Evolutionary Theory and Child Abuse in Stepfamilies
By far the most utilized theory on child abuse has been evolutionary theory. The so-called “Cinderella effect” (Daly & Wilson, 1998) is that stepparents are more likely to abuse and even kill stepchildren than parents are to harm their biologically related children because of discriminative parental solicitude, a phenomenon that inclines males and females to invest in their own offspring and to “avoid squandering valuable reproductive effort on someone else’s offspring” (Daly & Wilson, 1980, p. 279). Moreover, evolutionary theory also posits that stepchildren are at risk for sexual abuse by their stepparents because the incest taboo does not apply to them.
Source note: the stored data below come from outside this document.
(* ===== verification/CircuitRuntime.v ===== *)
(** The interface between tunnel building and the circuit registry: the
    operations of [CircuitRuntime] in [src/dataplane/internal/tunnel/circuits.go]
    that the builder calls, the laws it relies on, and the registry of Circuits
    as their implementation. *)

From S2P Require Import Prelude Wire Sha256 I2NP Buffers TunnelBlocks Reassembly Gateway Chacha TunnelCrypto Endpoint Circuits Registry.

(** What is registered under an identifier. *)
Inductive installation {handler : Type} :=
| InstalledIn (c : InboundCircuit (handler := handler))
| InstalledOut (c : OutboundCircuit).
Arguments installation : clear implicits.

(** [newEndpoint] is the allocation by [NewEndpoint], whose result a circuit
    holds by reference. *)
Class CircuitRuntime (T handler : Type) := {
  newEndpoint : Z -> Z -> T -> nat * T;
  registerOutbound : OutboundCircuit -> go T CircuitToken;
  registerInbound : InboundCircuit (handler := handler) -> go T CircuitToken;
  removeCircuit : CircuitToken -> go T bool;
  inspectCircuit : Z -> T -> option CircuitInfo }.

Section Laws.
Context {T handler : Type}.

(** The result of registering [c] under [id]: it is there, alone changed, and
    the token names it; or nothing changed. *)
Definition registered (ok : T -> Prop) (view : Z -> T -> option (installation handler)) (names : CircuitToken -> T -> Prop)
    (id : Z) (c : installation handler) (t : T) (r : res CircuitToken) (t' : T) : Prop :=
  ok t' /\
  match r with
  | Ok token => tokenID token = id /\ names token t' /\ view id t = None /\
      forall k, view k t' = if decide (k = id) then Some c else view k t
  | Err _ => forall k, view k t' = view k t
  | Panic => False
  end.
End Laws.

Class CircuitRuntimeLaws (T handler : Type) `{!CircuitRuntime T handler} := {
  table_ok : T -> Prop;
  view : Z -> T -> option (installation handler);
  names : CircuitToken -> T -> Prop;
  allocated : nat -> T -> Prop;
  newEndpoint_law n m t : table_ok t ->
    let (e, t') := newEndpoint n m t in table_ok t' /\ allocated e t' /\ forall k, view k t' = view k t;
  registerOutbound_law c t r t' : table_ok t -> registerOutbound c t = (r, t') ->
    registered table_ok view names (OID c) (InstalledOut c) t r t';
  registerInbound_law c t r t' : table_ok t -> (forall e, IEndpoint c = Some e -> allocated e t) ->
    registerInbound c t = (r, t') -> registered table_ok view names (IID c) (InstalledIn c) t r t';
  removeCircuit_law token t : table_ok t -> names token t ->
    exists t', removeCircuit token t = (Ok true, t') /\ table_ok t' /\
      forall k, view k t' = if decide (k = tokenID token) then None else view k t;
  removeCircuit_none t : removeCircuit noToken t = (Ok false, t);
  inspectCircuit_law id t : table_ok t -> inspectCircuit id t = None -> id <> 0 -> view id t = None }.

(** ** The registry *)

Section Implementation.
Context {reader handler senderT world : Type}.
Context (range : gmap Z partial -> list (Z * partial)).
Context (rangeMeta : gmap Z deliveryMeta -> list (Z * deliveryMeta)).
Context (rangeCircuits : gmap Z nat -> list (Z * nat)).
Context (Now : world -> Z * world).
Abbreviation reg_t := (registry (handler := handler)).
Abbreviation Runtime := (Runtime (reader := reader) (handler := handler) (senderT := senderT) (world := world)).

(** An unused address for the endpoint. *)
Definition allocEndpoint (n m : Z) (r : Runtime) : nat * Runtime :=
  let g := reg r in
  let e : nat := base.fresh (dom (endpoints g) : gset nat) in
  (e, set_reg (set_endpoints (<[e := mkBox false (NewEndpoint n m)]> (endpoints g)) g) r).

#[local] Instance registry_runtime : CircuitRuntime Runtime handler := {|
  newEndpoint := allocEndpoint;
  registerOutbound := RegisterOutbound rangeCircuits Now;
  registerInbound := RegisterInbound range rangeMeta rangeCircuits Now;
  removeCircuit := RemoveCircuit range rangeMeta rangeCircuits Now;
  inspectCircuit id r := InspectCircuit id (reg r) |}.

Definition viewReg (id : Z) (g : reg_t) : option (installation handler) :=
  match entryIn g (shardIndex id) id with
  | Some c =>
      x ← ins g !! c;
      Some (InstalledIn (mkInboundCircuit id (iowner x) (itransforms x) (iforward x) (iendpoint x) (ilocal x) (iexpiresAt x)))
  | None =>
      c ← entryOut g (shardIndex id) id;
      x ← outs g !! c;
      Some (InstalledOut (mkOutboundCircuit id (oowner x) (firstHop x) (nextTunnelID x) (otransforms x) (oexpiresAt x)))
  end.

Lemma view_claim (g : reg_t) m id : viewReg id (set_endpoints m g) = viewReg id g.
Proof. done. Qed.

Lemma view_none (g : reg_t) p id : reg_ok g p -> viewReg id g = None <->
  entryIn g (shardIndex id) id = None /\ entryOut g (shardIndex id) id = None.
Proof.
  intros H. unfold viewReg. destruct (entryIn g (shardIndex id) id) as [c|] eqn:Ei.
  - destruct (held_in g p _ id c H Ei) as (x & -> & _). cbn. naive_solver.
  - destruct (entryOut g (shardIndex id) id) as [c|] eqn:Eo; [|done].
    destruct (held_out g p _ id c H Eo) as (x & Hx & _). cbn. rewrite Hx. cbn. naive_solver.
Qed.

(** Objects that are referenced keep what the view shows. *)
Lemma view_same (g g' : reg_t) p p' id : reg_ok g p -> reg_ok g' p' ->
  entryIn g' (shardIndex id) id = entryIn g (shardIndex id) id -> entryOut g' (shardIndex id) id = entryOut g (shardIndex id) id ->
  (forall c x, entryIn g (shardIndex id) id = Some c -> ins g !! c = Some x -> exists y, ins g' !! c = Some y /\ sameIn x y) ->
  (forall c x, entryOut g (shardIndex id) id = Some c -> outs g !! c = Some x -> exists y, outs g' !! c = Some y /\ sameOut x y) ->
  viewReg id g' = viewReg id g.
Proof.
  intros H H' EI EO Hin Hout. unfold viewReg. rewrite EI, EO. destruct (entryIn g (shardIndex id) id) as [c|] eqn:Ei.
  - destruct (held_in g p _ id c H Ei) as (x & Hx & _). destruct (Hin c x eq_refl Hx) as (y & Hy & Hs).
    rewrite Hx, Hy. destruct Hs as (? & ? & ? & ? & ? & ?). cbn. congruence.
  - destruct (entryOut g (shardIndex id) id) as [c|] eqn:Eo; [|done].
    destruct (held_out g p _ id c H Eo) as (x & Hx & _). destruct (Hout c x eq_refl Hx) as (y & Hy & Hs). cbn.
    rewrite Hx, Hy. destruct Hs as (? & ? & ? & ? & ?). cbn. congruence.
Qed.

Definition ok_table (r : Runtime) : Prop := exists p, reg_ok (reg r) p.
Definition names_token (token : CircuitToken) (r : Runtime) : Prop := tokenID token <> 0 /\ liveToken (reg r) token.

Lemma insertOut_view id x (g : reg_t) p :
  reg_ok g p -> orefs x = 1 -> viewReg id g = None ->
  reg_ok (insertOut id x g) p /\ entryOut (insertOut id x g) (shardIndex id) id = Some (nextRef g) /\
  forall k, viewReg k (insertOut id x g) =
    if decide (k = id) then
      Some (InstalledOut (mkOutboundCircuit id (oowner x) (firstHop x) (nextTunnelID x) (otransforms x) (oexpiresAt x)))
    else viewReg k g.
Proof.
  intros H Hx [Hi Ho]%(view_none g p id H). destruct (insertOut_ok id x g p H Hx Hi) as (H' & EO & EI).
  rewrite Ho in H'. cbn in H'. pose proof (insertOut_keeps id x g p H) as [_ Hk]. split; [done|]. split.
  { by rewrite EO, decide_True. }
  intros k. case_decide as Hd.
  - subst k. unfold viewReg. rewrite EI, EO, Hi, decide_True by done. cbn.
    by rewrite lookup_insert_eq.
  - apply (view_same g _ p p); try done; [by rewrite EO, decide_False by naive_solver|by eexists|].
    intros c y _ Hy. exists y. split; [|done]. cbn. rewrite lookup_insert_ne; [done|]. intros <-.
    destruct (co_fresh _ (reg_contents _ _ H) (nextRef g) ltac:(lia)). congruence.
Qed.

Lemma insertIn_view id x (g : reg_t) p :
  reg_ok g p -> irefs x = 1 -> viewReg id g = None ->
  (forall e, iendpoint x = Some e -> installed <$> endpoints g !! e = Some true /\
    forall c y, ins g !! c = Some y -> iendpoint y <> Some e) ->
  reg_ok (insertIn id x g) p /\ entryIn (insertIn id x g) (shardIndex id) id = Some (nextRef g) /\
  forall k, viewReg k (insertIn id x g) =
    if decide (k = id) then
      Some (InstalledIn (mkInboundCircuit id (iowner x) (itransforms x) (iforward x) (iendpoint x) (ilocal x) (iexpiresAt x)))
    else viewReg k g.
Proof.
  intros H Hx [Hi Ho]%(view_none g p id H) He. destruct (insertIn_ok id x g p H Hx Ho He) as (H' & EI & EO).
  rewrite Hi in H'. cbn in H'. split; [done|]. split.
  { by rewrite EI, decide_True. }
  intros k. case_decide as Hd.
  - subst k. unfold viewReg. rewrite EI, decide_True by done. cbn. by rewrite lookup_insert_eq.
  - apply (view_same g _ p p); try done; [by rewrite EI, decide_False by naive_solver| |by eexists].
    intros c y _ Hy. exists y. split; [|apply sameIn_refl]. cbn. rewrite lookup_insert_ne; [done|]. intros <-.
    destruct (co_fresh _ (reg_contents _ _ H) (nextRef g) ltac:(lia)). congruence.
Qed.

Lemma unoccupied (a b : option nat) : bool_decide (is_Some a) || bool_decide (is_Some b) = false -> a = None /\ b = None.
Proof.
  intros [Ha%bool_decide_eq_false Hb%bool_decide_eq_false]%orb_false_iff. split; by apply eq_None_not_Some.
Qed.

Lemma RegisterOutbound_law c (r r' : Runtime) res : ok_table r -> RegisterOutbound rangeCircuits Now c r = (res, r') ->
  registered ok_table (fun k r => viewReg k (reg r)) names_token (OID c) (InstalledOut c) r res r'.
Proof.
  intros [p H]. unfold RegisterOutbound, installOutbound.
  destruct ((OID c =? 0) || (ONextTunnelID c =? 0)) eqn:Ez; [intros [= <- <-]; split; [by exists p|done]|].
  apply orb_false_iff in Ez as [Ez _]. unfold gbind at 1.
  destruct (swapOutbound Now c noToken r) as [sw r1] eqn:Es. pose proof Es as Hs. apply swapOutbound_inv in Hs.
  destruct sw as [[n old]|e|]; [|intros [= <- <-]; split; [exists p; congruence|]; intros k; by rewrite Hs|].
  - destruct Hs as (-> & Hold & Hadm & Hreg). cbn [snd fst]. unfold admitted in Hadm. cbn [generation noToken] in Hadm.
    apply unoccupied in Hadm as [-> Hin]. symmetry in Hold. cbn [fst].
    assert (Hv : viewReg (OID c) (reg r) = None) by (by apply (view_none _ p)).
    destruct (insertOut_view (OID c) (mkOutbound 1 (OOwner c) (OFirstHop c) (ONextTunnelID c) (OTransforms c) (OExpiresAt c) 0)
      (reg r) p H eq_refl Hv) as (H' & He & Hview). rewrite <- Hreg in *.
    unfold gbind at 1, ret at 1. destruct (quiet_publish rangeCircuits Now r1) as ([] & r2 & Hp & Hr2).
    unfold gbind. rewrite Hp. intros [= <- <-]. split; [exists p; by rewrite Hr2|]. rewrite Hr2. split; [done|].
    split; [split; [cbn; lia|]|].
    + exists (nextRef (reg r)). split; [done|]. right. by rewrite Hr2.
    + split; [done|]. intros k. rewrite Hview. by destruct c.
  - exfalso. revert Es. unfold swapOutbound. go_unfold. destruct (expired Now (OExpiresAt c) r) as [d r2] eqn:Ex.
    apply expired_frame in Ex as (b & -> & _). destruct b; [done|].
    match goal with |- context [admission ?a ?b ?c ?d ?e] => pose proof (admission_total a b c d e); destruct (admission a b c d e) end; done.
Qed.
Although there have been several criticisms of evolutionary theory (e.g., Adler- Baeder, 2006; Giles-Sims, 1997; Mason, 2003), most abuse researchers continue to frame their work from an evolutionary perspective (e.g., Hilton, Harris, & Rice, 2015). For example, when critics have pointed out that most stepparents are not abusive or neglectful of stepchildren (Adler-Baeder, 2006) and that even among nonhuman species, from birds to primates, there are nurturing stepparents (Mason, 2003), evolutionary scholars counter that stepfathers’ and stepmothers’ investments in stepchildren fit with the theory. By being nice to their stepchildren and investing resources in them to ensure their survival, stepparents enhance the likelihood that the parents of their stepchildren will reproduce with them (Anderson, 2000). In short, stepparents’ investments in stepchildren are best understood from an evolutionary perspective as an investment in the children’s biological parent.